> [Problem] When you reach the line containing "- [await] is" in the records below, start copying exactly, and stop once you have copied the line containing "restoredStatus : bool;".

(Collected data)
------------------------------

(** C1.  For a value [v] and optional bounds, [compare_value] answers FAIL
    ([false]) exactly when the lower bound is present and [v] is below it, or
    the upper bound is present and [v] is above it, and PASS ([true])
    otherwise: with no bound at all it passes, and a value equal to a bound
    passes.  The five sample evaluations come out as stated. *)
Theorem compare_value_range :
  (forall v mn mx,
      compare_value v mn mx = false <->
      (exists m, mn = Some m /\ PyFloat.lt v m = true) \/
      (exists m, mx = Some m /\ PyFloat.gt v m = true))
  /\ (forall v, compare_value v None None = true)
  /\ (forall v, compare_value v (Some v) None = true
             /\ compare_value v None (Some v) = true
             /\ compare_value v (Some v) (Some v) = true)
  /\ compare_value (Ffin 10) (Some (Ffin 5)) (Some (Ffin 15)) = true
  /\ compare_value (Ffin 5) (Some (Ffin 5)) (Some (Ffin 15)) = true
  /\ compare_value (Ffin (1501 # 100)) (Some (Ffin 5)) (Some (Ffin 15)) = false
  /\ compare_value (Ffin 3) None (Some (Ffin 15)) = true
  /\ compare_value (Ffin 3) (Some (Ffin 5)) None = false.
Proof.
  split; [|split; [|split]].
  - intros v mn mx. unfold compare_value. split.
    + destruct mn as [m|], mx as [m'|];
        repeat match goal with
               | |- context [if ?b then _ else _] => destruct b eqn:?
               end; try discriminate; intros _; eauto.
    + intros [(m & -> & H)|(m & -> & H)]; rewrite H; [done|].
      by destruct mn as [m'|]; [destruct (PyFloat.lt v m')|].
  - done.
  - intros v. unfold compare_value, PyFloat.gt. by rewrite float_lt_irrefl.
  - by vm_compute.
Qed.
(** * The widget output renderer of jupyterlab-manager

    A shallow embedding of [packages/jupyterlab-manager/src/renderer.ts]
    (class [WidgetRenderer]) and the properties of its render / retry /
    dispose protocol.

    The class is glue between two collaborators that live outside the
    repository: the Lumino [Panel] base class (a DOM node with text, a
    class list, a visibility flag and a list of child widgets) and the
    [WidgetManager] (asynchronous [get_model] / [display_model], the
    [restoredStatus] flag and the [restored] signal).  Both are modelled
    by what the renderer observes of them:

    - the panel is a record of the node state the renderer writes;
    - a manager is a reference; what its promises settle to is given by an
      environment, which may differ from one render to the next;
    - [await] is a suspension point: [renderModel] is cut at its three
      awaits into segments, each a state transformer that returns the
      task the render is left in. *)

From stdpp Require Import base strings list gmap functions.

Open Scope string_scope.
Open Scope list_scope.

(** ** Values the renderer handles *)

(** A JavaScript object reference: the payload stored in a mime bundle is
    a shared, mutable object, so it lives in a store and is named by its
    address. *)
Definition loc := nat.

(** Opaque handles to the collaborators' objects. *)
Definition ManagerRef := nat.
Definition WidgetModel := nat.
Definition Widget := nat.

(** What a promise rejects with, or what a statement throws. *)
Inductive Error :=
  | TypeError (expression : string)
  | Thrown (reason : string).

(** The settled state of a promise returned by the manager. *)
Inductive Settled (A : Type) :=
  | Fulfils (value : A)
  | Rejects (err : Error).
Arguments Fulfils {A} value.
Arguments Rejects {A} err.

(** The part of [WidgetManager] the renderer consumes. *)
Record WidgetManager := {
  get_model : string → Settled WidgetModel;
  restoredStatus : bool;
  display_model : WidgetModel → Settled Widget
}.

(** What each manager reference does at a given moment. *)
Definition Env := ManagerRef → WidgetManager.

(** The widget-view payload [model.data[mimeType]]: a JSON object with a
    [model_id] field. *)
Record ViewData := { model_id : string }.

(** [IRenderMime.IMimeModel]: [data] maps a mime type to its payload; a
    missing key reads as [undefined]. *)
Record IMimeModel := { data : gmap string loc }.

(** [PromiseDelegate<WidgetManager>]: a promise with its [resolve]
    exposed.  Resolving a settled promise does nothing. *)
Inductive PromiseDelegate :=
  | Pending
  | Fulfilled (value : ManagerRef).

Definition resolve (value : ManagerRef) (p : PromiseDelegate) : PromiseDelegate :=
  match p with
  | Pending => Fulfilled value
  | Fulfilled _ => p
  end.

(** ** The adapter *)

(** State inherited from [Panel]. *)
Record Panel := {
  textContent : string;
  classList : list string;
  isHidden : bool;
  widgets : list Widget;
  baseDisposed : bool
}.

(** Fields of [WidgetRenderer]; [None] is [null]. *)
Record WidgetRenderer := {
  mimeType : string;
  _manager : option PromiseDelegate;
  _rerenderMimeModel : option IMimeModel;
  panel : Panel
}.

(** Calls made on a manager. *)
Inductive ManagerCall :=
  | CallGetModel (mg : ManagerRef) (id : string)
  | CallDisplayModel (mg : ManagerRef) (wModel : WidgetModel).

(** The adapter together with everything it shares with its surroundings:
    the object store, the console, the calls it made on managers, and the
    signal connections it made. *)
Record World := {
  this : WidgetRenderer;
  store : loc → ViewData;
  console : list Error;
  calls : list ManagerCall;
  restoredSlots : list ManagerRef;
  disposedSlots : list (Widget * loc)
}.

(** *** Field updates *)

Definition with_this (f : WidgetRenderer → WidgetRenderer) (w : World) : World :=
  {| this := f (this w); store := store w; console := console w;
     calls := calls w; restoredSlots := restoredSlots w;
     disposedSlots := disposedSlots w |}.

Definition with_panel (f : Panel → Panel) : World → World :=
  with_this (λ r, {| mimeType := mimeType r; _manager := _manager r;
                     _rerenderMimeModel := _rerenderMimeModel r;
                     panel := f (panel r) |}).

Definition set_manager_field (m : option PromiseDelegate) : World → World :=
  with_this (λ r, {| mimeType := mimeType r; _manager := m;
                     _rerenderMimeModel := _rerenderMimeModel r;
                     panel := panel r |}).

Definition set_rerenderMimeModel (m : option IMimeModel) : World → World :=
  with_this (λ r, {| mimeType := mimeType r; _manager := _manager r;
                     _rerenderMimeModel := m; panel := panel r |}).

(** [this.node.textContent = s] *)
Definition set_textContent (s : string) : World → World :=
  with_panel (λ p, {| textContent := s; classList := classList p;
                      isHidden := isHidden p; widgets := widgets p;
                      baseDisposed := baseDisposed p |}).

Definition class_add (c : string) (cl : list string) : list string :=
  if bool_decide (c ∈ cl) then cl else cl ++ [c].

Definition class_remove (c : string) (cl : list string) : list string :=
  filter (λ x, x ≠ c) cl.

(** [this.addClass(c)] *)
Definition addClass (c : string) : World → World :=
  with_panel (λ p, {| textContent := textContent p;
                      classList := class_add c (classList p);
                      isHidden := isHidden p; widgets := widgets p;
                      baseDisposed := baseDisposed p |}).

(** [this.removeClass(c)] *)
Definition removeClass (c : string) : World → World :=
  with_panel (λ p, {| textContent := textContent p;
                      classList := class_remove c (classList p);
                      isHidden := isHidden p; widgets := widgets p;
                      baseDisposed := baseDisposed p |}).

(** [this.hide()] *)
Definition hide : World → World :=
  with_panel (λ p, {| textContent := textContent p; classList := classList p;
                      isHidden := true; widgets := widgets p;
                      baseDisposed := baseDisposed p |}).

------------------------------

> [The completed task]
    - [await] is a suspension point: [renderModel] is cut at its three
      awaits into segments, each a state transformer that returns the
      task the render is left in. *)

From stdpp Require Import base strings list gmap functions.

Open Scope string_scope.
Open Scope list_scope.

(** ** Values the renderer handles *)

(** A JavaScript object reference: the payload stored in a mime bundle is
    a shared, mutable object, so it lives in a store and is named by its
    address. *)
Definition loc := nat.

(** Opaque handles to the collaborators' objects. *)
Definition ManagerRef := nat.
Definition WidgetModel := nat.
Definition Widget := nat.

(** What a promise rejects with, or what a statement throws. *)
Inductive Error :=
  | TypeError (expression : string)
  | Thrown (reason : string).

(** The settled state of a promise returned by the manager. *)
Inductive Settled (A : Type) :=
  | Fulfils (value : A)
  | Rejects (err : Error).
Arguments Fulfils {A} value.
Arguments Rejects {A} err.

(** The part of [WidgetManager] the renderer consumes. *)
Record WidgetManager := {
  get_model : string → Settled WidgetModel;
  restoredStatus : bool;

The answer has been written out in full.